** Opening Exercise material block **

(* ===== verification/Wyhash.v ===== *)
(** * Wyhash ([core/native/hashing/wyhash.h], [wyhash32.h])

    The 64-bit and the 32-bit hash, the 128-bit multiplication they use in its
    two versions, and the modular arithmetic of the primality test.  The branches are
    those of GCC on a 64-bit little-endian machine; others are in [WyhashNumbers] and
    [Portable], the test and the secrets in [WyhashSecret]. *)
From Stdlib Require Import Zpow_facts.
From S2P Require Import Prelude.

(** ** Multiply and mix *)

Definition _wymum (A B : Z) : Z * Z :=
  let r := u128 (A * B) in (u64 r, u64 (Z.shiftr r 64)).

(** The same without a 128-bit type. *)
Definition _wymum_portable (A B : Z) : Z * Z :=
  let ha := Z.shiftr A 32 in let hb := Z.shiftr B 32 in
  let la := u32 A in let lb := u32 B in
  let rh := u64 (ha * hb) in let rm0 := u64 (ha * lb) in let rm1 := u64 (hb * la) in
  let rl := u64 (la * lb) in
  let t := u64 (rl + u64 (Z.shiftl rm0 32)) in
  let c := if t <? rl then 1 else 0 in
  let lo := u64 (t + u64 (Z.shiftl rm1 32)) in
  let c := u64 (c + (if lo <? t then 1 else 0)) in
  (lo, u64 (rh + Z.shiftr rm0 32 + Z.shiftr rm1 32 + c)).

Definition _wymix (A B : Z) : Z := let '(A, B) := _wymum A B in Z.lxor A B.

** Closing Exercise material block **

— What is needed —
Could you write out, exactly as they stand, only the lines above that begin at the line with "(** * Wyhash" and stop after the line with "Definition _wymum (A"?

— Answer section —
(** * Wyhash ([core/native/hashing/wyhash.h], [wyhash32.h])

    The 64-bit and the 32-bit hash, the 128-bit multiplication they use in its
    two versions, and the modular arithmetic of the primality test.  The branches are
    those of GCC on a 64-bit little-endian machine; others are in [WyhashNumbers] and
    [Portable], the test and the secrets in [WyhashSecret]. *)
From Stdlib Require Import Zpow_facts.
From S2P Require Import Prelude.

(** ** Multiply and mix *)

Definition _wymum (A B : Z) : Z * Z :=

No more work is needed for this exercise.